Start of Block

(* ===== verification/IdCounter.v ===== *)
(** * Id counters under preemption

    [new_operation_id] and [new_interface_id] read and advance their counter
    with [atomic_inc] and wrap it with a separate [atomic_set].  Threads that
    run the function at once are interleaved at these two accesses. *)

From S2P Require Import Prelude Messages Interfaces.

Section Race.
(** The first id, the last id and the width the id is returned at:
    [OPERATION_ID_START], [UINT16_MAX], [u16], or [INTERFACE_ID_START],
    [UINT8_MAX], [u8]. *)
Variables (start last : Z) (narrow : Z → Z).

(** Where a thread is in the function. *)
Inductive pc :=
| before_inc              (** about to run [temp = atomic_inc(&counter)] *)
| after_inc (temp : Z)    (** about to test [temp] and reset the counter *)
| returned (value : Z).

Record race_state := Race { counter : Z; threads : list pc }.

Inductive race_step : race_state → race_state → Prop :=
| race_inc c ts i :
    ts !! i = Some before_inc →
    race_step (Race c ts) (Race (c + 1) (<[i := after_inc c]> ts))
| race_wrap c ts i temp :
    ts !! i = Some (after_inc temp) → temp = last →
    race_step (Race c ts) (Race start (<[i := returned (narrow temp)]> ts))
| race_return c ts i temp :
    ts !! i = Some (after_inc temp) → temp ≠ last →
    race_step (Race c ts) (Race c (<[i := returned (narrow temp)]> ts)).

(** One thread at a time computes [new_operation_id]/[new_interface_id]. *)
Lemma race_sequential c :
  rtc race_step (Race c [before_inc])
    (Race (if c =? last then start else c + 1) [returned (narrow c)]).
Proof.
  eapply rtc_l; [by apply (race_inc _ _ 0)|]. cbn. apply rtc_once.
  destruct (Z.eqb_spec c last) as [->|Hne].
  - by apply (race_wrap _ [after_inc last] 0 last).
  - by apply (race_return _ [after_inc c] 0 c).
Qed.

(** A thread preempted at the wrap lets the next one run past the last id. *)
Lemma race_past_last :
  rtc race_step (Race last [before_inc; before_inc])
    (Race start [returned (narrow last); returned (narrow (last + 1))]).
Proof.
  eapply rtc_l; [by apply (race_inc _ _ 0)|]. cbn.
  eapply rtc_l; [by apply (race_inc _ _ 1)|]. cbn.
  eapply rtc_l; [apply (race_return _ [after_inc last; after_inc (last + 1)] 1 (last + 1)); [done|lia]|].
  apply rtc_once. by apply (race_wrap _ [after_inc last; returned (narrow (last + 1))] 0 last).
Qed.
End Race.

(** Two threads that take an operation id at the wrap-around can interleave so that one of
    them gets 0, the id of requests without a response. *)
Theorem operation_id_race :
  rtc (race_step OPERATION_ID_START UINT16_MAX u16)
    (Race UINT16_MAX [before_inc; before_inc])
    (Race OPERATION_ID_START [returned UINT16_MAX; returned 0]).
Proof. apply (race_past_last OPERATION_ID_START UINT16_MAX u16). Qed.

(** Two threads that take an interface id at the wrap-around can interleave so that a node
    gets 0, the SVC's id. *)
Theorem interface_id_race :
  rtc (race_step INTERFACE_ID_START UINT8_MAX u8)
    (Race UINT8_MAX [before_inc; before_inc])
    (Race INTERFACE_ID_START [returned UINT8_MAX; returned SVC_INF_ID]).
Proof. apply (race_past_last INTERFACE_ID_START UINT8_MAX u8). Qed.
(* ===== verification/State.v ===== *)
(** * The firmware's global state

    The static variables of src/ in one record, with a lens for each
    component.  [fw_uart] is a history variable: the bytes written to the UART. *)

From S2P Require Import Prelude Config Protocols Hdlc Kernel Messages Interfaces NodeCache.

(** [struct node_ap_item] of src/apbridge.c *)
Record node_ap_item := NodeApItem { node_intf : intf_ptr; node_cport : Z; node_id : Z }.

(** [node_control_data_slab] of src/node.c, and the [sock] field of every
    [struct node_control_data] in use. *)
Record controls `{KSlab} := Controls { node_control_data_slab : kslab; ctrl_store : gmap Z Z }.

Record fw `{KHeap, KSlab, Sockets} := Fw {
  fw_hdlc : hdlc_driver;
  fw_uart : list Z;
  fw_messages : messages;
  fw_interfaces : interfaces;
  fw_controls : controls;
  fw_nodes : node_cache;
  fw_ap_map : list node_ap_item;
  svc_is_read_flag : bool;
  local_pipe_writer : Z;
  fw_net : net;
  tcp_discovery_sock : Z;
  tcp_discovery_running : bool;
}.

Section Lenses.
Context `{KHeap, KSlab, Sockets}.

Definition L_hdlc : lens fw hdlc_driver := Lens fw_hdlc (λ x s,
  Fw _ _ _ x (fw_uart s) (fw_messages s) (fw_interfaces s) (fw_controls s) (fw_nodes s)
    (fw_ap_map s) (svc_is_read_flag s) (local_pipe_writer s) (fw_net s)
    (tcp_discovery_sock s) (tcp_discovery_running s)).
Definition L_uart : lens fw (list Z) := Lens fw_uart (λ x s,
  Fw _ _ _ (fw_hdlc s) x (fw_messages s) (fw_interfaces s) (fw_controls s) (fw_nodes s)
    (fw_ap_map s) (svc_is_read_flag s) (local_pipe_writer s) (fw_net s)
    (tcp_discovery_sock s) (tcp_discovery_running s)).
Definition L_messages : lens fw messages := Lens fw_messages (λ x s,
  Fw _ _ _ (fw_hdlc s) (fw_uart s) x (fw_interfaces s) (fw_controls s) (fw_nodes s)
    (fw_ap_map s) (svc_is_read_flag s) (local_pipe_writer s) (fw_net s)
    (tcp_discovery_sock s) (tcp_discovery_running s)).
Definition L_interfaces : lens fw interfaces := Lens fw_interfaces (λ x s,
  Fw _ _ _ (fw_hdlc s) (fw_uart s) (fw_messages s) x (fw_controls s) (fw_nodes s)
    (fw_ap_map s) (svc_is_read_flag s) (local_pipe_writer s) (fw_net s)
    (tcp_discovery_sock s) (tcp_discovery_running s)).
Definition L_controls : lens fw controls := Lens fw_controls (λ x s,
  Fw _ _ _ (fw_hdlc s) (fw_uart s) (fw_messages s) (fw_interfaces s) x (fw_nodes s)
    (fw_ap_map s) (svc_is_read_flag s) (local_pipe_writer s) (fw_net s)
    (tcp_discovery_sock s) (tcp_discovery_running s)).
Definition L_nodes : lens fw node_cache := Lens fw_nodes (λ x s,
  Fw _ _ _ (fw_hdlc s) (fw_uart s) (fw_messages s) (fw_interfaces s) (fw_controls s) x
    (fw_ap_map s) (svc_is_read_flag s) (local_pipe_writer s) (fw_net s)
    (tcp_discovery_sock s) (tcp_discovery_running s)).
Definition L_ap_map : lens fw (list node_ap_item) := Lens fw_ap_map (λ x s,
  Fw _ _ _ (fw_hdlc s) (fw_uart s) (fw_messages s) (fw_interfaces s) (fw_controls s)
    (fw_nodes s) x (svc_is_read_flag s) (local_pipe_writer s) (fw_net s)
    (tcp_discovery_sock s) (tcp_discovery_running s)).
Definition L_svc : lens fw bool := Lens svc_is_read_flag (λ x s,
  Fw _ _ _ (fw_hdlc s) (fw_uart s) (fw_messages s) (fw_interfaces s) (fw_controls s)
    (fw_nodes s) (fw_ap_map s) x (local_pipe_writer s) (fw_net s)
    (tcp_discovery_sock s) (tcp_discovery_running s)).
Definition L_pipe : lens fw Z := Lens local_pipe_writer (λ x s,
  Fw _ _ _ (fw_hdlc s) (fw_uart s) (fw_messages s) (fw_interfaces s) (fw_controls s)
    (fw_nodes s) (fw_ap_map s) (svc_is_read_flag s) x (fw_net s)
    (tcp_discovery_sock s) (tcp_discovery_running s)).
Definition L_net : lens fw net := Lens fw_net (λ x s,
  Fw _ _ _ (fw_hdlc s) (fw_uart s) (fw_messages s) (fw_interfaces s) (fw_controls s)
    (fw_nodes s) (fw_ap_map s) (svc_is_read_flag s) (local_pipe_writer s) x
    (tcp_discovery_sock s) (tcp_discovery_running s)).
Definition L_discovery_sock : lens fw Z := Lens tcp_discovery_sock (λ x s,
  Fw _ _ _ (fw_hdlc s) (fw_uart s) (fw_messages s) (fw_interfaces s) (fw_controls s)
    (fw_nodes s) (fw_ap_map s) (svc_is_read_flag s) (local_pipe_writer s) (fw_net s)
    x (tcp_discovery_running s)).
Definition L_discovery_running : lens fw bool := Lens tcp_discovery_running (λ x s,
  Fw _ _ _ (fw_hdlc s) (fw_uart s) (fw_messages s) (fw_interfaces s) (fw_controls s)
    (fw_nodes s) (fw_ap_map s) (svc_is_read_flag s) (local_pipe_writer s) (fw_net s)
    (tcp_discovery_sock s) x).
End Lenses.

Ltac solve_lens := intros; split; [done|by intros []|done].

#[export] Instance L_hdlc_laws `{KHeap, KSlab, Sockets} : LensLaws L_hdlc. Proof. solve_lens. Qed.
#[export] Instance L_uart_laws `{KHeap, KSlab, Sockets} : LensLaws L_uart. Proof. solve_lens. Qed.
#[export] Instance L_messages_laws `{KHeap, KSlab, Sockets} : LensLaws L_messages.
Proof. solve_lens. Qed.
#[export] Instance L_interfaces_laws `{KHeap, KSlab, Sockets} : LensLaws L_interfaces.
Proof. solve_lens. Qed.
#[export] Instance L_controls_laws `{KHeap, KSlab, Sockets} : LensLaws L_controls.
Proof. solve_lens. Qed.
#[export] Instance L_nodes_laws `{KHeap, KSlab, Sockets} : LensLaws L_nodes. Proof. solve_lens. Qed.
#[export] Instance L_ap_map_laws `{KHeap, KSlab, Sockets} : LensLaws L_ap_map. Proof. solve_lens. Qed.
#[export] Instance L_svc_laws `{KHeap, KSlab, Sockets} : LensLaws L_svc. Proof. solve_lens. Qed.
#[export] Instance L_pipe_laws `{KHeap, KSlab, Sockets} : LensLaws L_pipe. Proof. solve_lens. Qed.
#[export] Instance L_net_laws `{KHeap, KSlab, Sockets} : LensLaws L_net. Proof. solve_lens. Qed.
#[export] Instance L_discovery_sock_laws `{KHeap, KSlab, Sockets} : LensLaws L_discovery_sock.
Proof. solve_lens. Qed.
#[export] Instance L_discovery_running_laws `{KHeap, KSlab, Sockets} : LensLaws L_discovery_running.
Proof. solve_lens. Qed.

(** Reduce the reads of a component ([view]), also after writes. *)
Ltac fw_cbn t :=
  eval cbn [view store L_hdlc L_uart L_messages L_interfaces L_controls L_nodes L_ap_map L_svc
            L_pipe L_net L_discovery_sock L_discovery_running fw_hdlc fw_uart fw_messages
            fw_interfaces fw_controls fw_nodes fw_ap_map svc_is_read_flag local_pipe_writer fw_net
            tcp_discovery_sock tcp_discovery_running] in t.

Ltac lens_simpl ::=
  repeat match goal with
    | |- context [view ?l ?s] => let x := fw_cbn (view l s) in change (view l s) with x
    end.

End of Block
Start of Block

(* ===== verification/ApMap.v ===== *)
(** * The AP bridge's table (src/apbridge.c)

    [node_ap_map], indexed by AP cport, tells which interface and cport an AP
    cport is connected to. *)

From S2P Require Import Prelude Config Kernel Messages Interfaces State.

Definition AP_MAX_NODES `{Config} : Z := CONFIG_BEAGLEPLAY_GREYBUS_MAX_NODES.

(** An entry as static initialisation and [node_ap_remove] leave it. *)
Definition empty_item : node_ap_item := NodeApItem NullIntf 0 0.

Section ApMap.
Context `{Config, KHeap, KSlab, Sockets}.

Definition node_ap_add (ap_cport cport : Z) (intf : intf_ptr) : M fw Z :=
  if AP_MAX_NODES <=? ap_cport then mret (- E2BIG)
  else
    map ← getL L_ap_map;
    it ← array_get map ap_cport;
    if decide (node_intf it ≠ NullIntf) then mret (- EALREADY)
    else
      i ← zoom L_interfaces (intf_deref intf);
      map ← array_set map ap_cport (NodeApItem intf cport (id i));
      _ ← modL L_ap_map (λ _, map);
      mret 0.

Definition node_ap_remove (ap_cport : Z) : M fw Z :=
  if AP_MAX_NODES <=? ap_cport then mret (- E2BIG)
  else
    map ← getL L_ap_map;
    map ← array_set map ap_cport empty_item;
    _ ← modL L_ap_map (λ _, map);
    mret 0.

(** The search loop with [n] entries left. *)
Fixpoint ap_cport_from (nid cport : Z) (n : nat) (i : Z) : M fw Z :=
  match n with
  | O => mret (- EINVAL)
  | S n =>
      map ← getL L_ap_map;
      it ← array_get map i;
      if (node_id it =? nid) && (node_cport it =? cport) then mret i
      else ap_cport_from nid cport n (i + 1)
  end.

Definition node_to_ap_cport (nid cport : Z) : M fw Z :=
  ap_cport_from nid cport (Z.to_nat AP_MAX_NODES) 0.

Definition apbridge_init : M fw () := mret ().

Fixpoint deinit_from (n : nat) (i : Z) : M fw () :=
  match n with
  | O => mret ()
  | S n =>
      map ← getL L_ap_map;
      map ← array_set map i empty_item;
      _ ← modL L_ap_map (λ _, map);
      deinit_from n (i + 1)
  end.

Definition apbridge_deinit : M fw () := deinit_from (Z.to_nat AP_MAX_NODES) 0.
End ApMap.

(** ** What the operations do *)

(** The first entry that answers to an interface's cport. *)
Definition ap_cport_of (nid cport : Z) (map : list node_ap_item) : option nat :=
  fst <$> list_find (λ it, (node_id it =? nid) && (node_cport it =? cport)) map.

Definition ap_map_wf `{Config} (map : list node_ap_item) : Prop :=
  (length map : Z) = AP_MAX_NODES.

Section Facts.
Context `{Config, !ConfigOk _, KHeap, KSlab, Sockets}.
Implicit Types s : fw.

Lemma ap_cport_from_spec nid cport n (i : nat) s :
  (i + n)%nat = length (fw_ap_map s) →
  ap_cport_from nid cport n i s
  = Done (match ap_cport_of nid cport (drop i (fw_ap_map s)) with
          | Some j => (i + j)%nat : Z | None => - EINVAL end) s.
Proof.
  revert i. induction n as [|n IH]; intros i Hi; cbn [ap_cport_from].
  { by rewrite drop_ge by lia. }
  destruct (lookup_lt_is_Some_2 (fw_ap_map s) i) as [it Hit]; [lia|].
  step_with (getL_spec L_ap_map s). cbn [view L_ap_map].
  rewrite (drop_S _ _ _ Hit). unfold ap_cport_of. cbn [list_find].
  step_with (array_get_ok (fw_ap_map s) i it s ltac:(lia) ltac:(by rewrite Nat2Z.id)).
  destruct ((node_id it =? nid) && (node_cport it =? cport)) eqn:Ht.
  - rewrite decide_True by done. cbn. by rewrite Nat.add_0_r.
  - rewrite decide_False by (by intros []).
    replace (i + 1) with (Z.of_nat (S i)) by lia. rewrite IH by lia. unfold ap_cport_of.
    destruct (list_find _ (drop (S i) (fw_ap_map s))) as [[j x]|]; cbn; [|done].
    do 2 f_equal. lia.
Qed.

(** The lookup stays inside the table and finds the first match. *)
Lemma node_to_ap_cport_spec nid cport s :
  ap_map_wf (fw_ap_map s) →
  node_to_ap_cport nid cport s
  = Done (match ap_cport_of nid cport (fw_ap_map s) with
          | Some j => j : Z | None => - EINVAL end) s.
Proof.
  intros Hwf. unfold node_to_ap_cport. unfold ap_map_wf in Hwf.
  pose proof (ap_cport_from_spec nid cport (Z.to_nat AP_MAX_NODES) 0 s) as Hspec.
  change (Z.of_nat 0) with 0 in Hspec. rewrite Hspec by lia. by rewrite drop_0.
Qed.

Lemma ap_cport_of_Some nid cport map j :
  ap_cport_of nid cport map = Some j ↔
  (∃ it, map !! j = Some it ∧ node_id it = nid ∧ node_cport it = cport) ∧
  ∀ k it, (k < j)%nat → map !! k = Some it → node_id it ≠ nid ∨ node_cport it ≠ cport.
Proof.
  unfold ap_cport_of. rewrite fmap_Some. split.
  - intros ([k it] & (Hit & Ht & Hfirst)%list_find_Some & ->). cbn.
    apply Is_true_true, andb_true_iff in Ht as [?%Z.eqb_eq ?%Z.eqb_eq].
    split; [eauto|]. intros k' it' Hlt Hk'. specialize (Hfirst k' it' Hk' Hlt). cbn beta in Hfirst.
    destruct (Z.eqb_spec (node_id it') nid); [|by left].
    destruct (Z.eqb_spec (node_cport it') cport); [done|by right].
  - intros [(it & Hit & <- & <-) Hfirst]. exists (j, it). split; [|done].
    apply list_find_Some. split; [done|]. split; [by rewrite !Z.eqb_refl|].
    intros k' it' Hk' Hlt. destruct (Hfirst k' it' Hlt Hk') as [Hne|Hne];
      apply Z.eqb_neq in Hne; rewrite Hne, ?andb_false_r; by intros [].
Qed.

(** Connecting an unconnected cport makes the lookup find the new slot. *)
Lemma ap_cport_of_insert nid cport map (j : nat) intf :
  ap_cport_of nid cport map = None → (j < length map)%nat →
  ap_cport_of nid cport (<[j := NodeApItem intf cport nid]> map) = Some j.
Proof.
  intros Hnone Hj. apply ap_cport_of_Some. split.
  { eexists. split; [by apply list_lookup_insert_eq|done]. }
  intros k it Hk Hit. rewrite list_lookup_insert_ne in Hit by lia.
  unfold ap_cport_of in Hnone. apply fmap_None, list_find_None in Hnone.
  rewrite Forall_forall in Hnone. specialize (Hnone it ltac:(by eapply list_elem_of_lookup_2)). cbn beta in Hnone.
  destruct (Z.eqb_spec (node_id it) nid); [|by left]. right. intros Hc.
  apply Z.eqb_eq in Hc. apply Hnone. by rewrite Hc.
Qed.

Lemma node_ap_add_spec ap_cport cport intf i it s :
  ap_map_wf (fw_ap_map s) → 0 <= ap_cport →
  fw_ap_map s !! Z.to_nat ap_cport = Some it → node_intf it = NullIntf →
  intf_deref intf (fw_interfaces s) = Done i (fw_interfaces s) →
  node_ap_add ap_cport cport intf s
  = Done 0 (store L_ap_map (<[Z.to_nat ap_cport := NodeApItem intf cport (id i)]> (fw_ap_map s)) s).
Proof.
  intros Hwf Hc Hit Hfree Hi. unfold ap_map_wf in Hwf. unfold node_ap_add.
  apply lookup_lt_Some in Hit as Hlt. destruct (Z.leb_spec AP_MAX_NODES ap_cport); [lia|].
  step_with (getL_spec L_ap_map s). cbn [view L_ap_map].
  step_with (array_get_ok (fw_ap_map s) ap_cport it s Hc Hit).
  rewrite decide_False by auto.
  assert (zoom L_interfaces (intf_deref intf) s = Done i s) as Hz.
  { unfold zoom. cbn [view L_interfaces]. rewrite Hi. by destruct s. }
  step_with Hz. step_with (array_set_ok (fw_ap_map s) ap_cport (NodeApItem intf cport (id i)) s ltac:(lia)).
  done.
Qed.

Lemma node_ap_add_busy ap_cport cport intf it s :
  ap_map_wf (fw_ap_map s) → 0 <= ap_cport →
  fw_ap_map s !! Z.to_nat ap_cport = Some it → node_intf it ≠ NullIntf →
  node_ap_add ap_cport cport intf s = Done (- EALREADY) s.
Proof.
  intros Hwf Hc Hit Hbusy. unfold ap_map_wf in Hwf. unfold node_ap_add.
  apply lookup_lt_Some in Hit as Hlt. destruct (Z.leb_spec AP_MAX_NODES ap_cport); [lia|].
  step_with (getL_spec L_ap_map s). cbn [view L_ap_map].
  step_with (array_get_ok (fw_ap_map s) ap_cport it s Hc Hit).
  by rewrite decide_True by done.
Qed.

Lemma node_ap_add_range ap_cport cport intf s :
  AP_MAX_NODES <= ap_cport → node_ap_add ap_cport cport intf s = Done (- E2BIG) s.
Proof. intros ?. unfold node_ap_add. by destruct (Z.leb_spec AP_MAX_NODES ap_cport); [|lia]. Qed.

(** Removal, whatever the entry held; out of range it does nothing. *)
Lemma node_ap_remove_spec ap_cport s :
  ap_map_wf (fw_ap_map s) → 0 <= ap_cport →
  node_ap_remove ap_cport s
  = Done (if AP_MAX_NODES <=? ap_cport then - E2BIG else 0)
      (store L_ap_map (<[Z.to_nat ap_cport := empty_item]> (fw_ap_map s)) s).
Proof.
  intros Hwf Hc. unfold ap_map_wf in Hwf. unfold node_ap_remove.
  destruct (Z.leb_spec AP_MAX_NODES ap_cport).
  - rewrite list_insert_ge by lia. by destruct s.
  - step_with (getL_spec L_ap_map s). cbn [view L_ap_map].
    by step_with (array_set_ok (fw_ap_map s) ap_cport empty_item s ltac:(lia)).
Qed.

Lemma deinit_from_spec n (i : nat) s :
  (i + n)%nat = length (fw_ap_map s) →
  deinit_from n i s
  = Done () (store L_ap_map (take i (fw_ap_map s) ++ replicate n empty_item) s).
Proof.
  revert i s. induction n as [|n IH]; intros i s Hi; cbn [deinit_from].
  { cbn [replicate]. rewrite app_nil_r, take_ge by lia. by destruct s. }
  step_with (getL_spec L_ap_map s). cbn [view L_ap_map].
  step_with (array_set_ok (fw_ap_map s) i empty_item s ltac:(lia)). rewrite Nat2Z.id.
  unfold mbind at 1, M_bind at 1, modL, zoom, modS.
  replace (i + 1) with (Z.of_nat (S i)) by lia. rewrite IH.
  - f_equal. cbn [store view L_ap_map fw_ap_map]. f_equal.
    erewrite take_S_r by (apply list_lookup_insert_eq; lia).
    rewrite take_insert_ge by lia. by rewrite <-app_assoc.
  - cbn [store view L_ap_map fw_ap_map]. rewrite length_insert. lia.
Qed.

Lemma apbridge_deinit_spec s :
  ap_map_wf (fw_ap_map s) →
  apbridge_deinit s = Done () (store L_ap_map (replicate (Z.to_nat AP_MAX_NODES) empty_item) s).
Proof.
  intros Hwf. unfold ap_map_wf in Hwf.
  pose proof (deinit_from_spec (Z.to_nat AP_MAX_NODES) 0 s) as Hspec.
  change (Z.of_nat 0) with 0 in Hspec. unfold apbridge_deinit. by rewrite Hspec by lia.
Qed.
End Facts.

End of Block

Once you find the line with "intf_deref intf (fw_interfaces" in the entries above, output it and each line after it up to and including the line with "intros Hwf Hc Hit Hfree", and nothing else.

- RESPONSE AREA:
  intf_deref intf (fw_interfaces s) = Done i (fw_interfaces s) →
  node_ap_add ap_cport cport intf s
  = Done 0 (store L_ap_map (<[Z.to_nat ap_cport := NodeApItem intf cport (id i)]> (fw_ap_map s)) s).
Proof.
  intros Hwf Hc Hit Hfree Hi. unfold ap_map_wf in Hwf. unfold node_ap_add.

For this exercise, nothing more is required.